The overarching conclusion is that instead of isolating ourselves and complaining to one another, Bulgaria just has to start functioning as a credible EU member state, and to beef up its European diplomacy. Actually, our major problem is the inability to use our opportunities, and this is where we need to focus our attention first and foremost.
If there is work to be done, it is primarily in Sofia, and only after that in Brussels. However, Bulgaria's behavior around the time of the adoption of the European Stability Mechanism and the Euro Plus Pact bears witness of the flaws in the present Bulgarian model of decision-making on EU policies.

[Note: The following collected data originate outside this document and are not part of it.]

(** Every loop over a script runs to its end on the script's tokens. *)
Lemma loop_tokens_run {A R} toks tail (acc : A) (body : ScriptTokenizer -> A -> R + A) k :
  Forall (fun tk => token_ok tk = true) toks -> stuck tail ->
  zlen (enc_tokens toks ++ tail) < 2 ^ 31 ->
  loop_tokens 0 (enc_tokens toks ++ tail) acc body k =
  Ok (run_tokens [] toks tail (-1) None acc body k).
Proof.
  intros Hok Ht Hlen. unfold loop_tokens.
  apply (for_next_run body k toks _ [] tail (-1) None acc); [done | done | done |].
  rewrite length_app. pose proof (length_enc_tokens toks). lia.
Qed.

Lemma loop_tokens_Ok {A R} script (acc : A) (body : ScriptTokenizer -> A -> R + A) k :
  zlen script < 2 ^ 31 -> exists r, loop_tokens 0 script acc body k = Ok r.
Proof.
  intros Hlen. destruct (parse_all script) as (toks & tail & -> & Hok & Hs).
  rewrite loop_tokens_run by done. eauto.
Qed.

Lemma tok_at_token pre rest pos tk :
  (z2b (Opcode (tok_at pre rest pos (Some tk))), t_data (tok_at pre rest pos (Some tk))) = tk.
Proof.
  destruct tk as [b d]. unfold Opcode. cbn [tok_at t_op t_data fst snd].
  now rewrite opcode_of_value, z2b_b2z.
Qed.

Lemma run_tokens_collect toks : forall pre tail pos prev acc,
  run_tokens pre toks tail pos prev acc
    (fun t acc => inr (acc ++ [(z2b (Opcode t), t_data t)]))
    (fun t acc => (acc, t_err t)) =
  (acc ++ toks, match tail with [] => None | _ => Some (scriptError ErrMalformedPush) end).
Proof.
  induction toks as [|tk toks IH]; intros; cbn [run_tokens].
  - rewrite app_nil_r. now destruct tail.
  - rewrite tok_at_token, IH, <- app_assoc. done.
Qed.

(** * Theorems *)

(** Printing a list of well-formed tokens and tokenizing the result gives
    the tokens back, with no error. *)
Lemma tokenize_roundtrip toks :
  Forall (fun tk => token_ok tk = true) toks -> zlen (enc_tokens toks) < 2 ^ 31 ->
  tokenize (enc_tokens toks) = Ok (toks, None).
Proof.
  intros Hok Hlen. pose proof (app_nil_r (enc_tokens toks)) as Hnil.
  rewrite <- Hnil in Hlen |- *. unfold tokenize.
  rewrite loop_tokens_run by (done || now left). now rewrite run_tokens_collect.
Qed.

Lemma tokenize_roundtrip_witness :
  tokenize (enc_tokens [(x76, []); (x4c, [xff; x00]); (x02, [x01; x02])]) =
  Ok ([(x76, []); (x4c, [xff; x00]); (x02, [x01; x02])], None).
Proof.
  apply (tokenize_roundtrip [(x76, []); (x4c, [xff; x00]); (x02, [x01; x02])]);
    [repeat constructor | reflexivity].
Defined.

(** On every script shorter than 2^31 bytes the tokenizer terminates
    without a panic; the tokens it yields are well formed and are exactly a
    prefix of the script, and it reports ErrMalformedPush just when bytes are
    left that start no well-formed token. *)
Lemma tokenize_sound script :
  zlen script < 2 ^ 31 ->
  exists toks tail err,
    tokenize script = Ok (toks, err) /\ script = enc_tokens toks ++ tail /\
    Forall (fun tk => token_ok tk = true) toks /\
    (err = None /\ tail = [] \/
     err = Some (scriptError ErrMalformedPush) /\ tail <> [] /\
     forall tk rest, token_ok tk = true -> tail <> enc_token tk ++ rest).
Proof.
  intros Hlen. destruct (parse_all script) as (toks & tail & -> & Hok & Hs).
  exists toks, tail. eexists. split.
  { unfold tokenize. rewrite loop_tokens_run by done. now rewrite run_tokens_collect. }
  split_and!; [done | done |]. destruct tail as [|b tail]; [by left |]. right.
  split_and!; [done | done |]. intros tk rest Htk Heq.
  destruct Hs as [|Hs]; [done |]. rewrite Heq, parse_token_enc in Hs; done.
Qed.

Lemma tokenize_sound_witness :
  exists toks tail err,
    tokenize [x76; x4c; x05; x01] = Ok (toks, err) /\
    [x76; x4c; x05; x01] = enc_tokens toks ++ tail /\
    Forall (fun tk => token_ok tk = true) toks /\
    (err = None /\ tail = [] \/
     err = Some (scriptError ErrMalformedPush) /\ tail <> [] /\
     forall tk rest, token_ok tk = true -> tail <> enc_token tk ++ rest).
Proof. apply (tokenize_sound [x76; x4c; x05; x01]). reflexivity. Defined.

It is too bureaucratic and ignores stakeholders who subsequently have to apply EU regulations. The servile mentality continues to dominate, and there is no understanding of the need for a radical change and opening up to the public at large and the business sector.
The Council on EU Affairs at Bulgaria's Council of Ministers is among the least transparent institutions, and Bulgaria's positions presented in Brussels remain the privileged knowledge of bureaucrats. Bulgaria's EU membership continues to "happen" to us, and it is practically not controlled by us. This is gradually turning into the surest way to render it meaningless.
Unless this model is changed, euro-skeptic voices will resound ever louder in society. Today we are hearing more and more that Brussels is the new Kremlin.
Debates and critical thinking concerning the EU are more than welcome. But populist rhetoric is extremely harmful. Bulgaria's EU membership is no enslavement in the name of vague foreign interests, it is a real chance for Bulgaria to become a "normal country". Whether we will earn this, it's only up to us.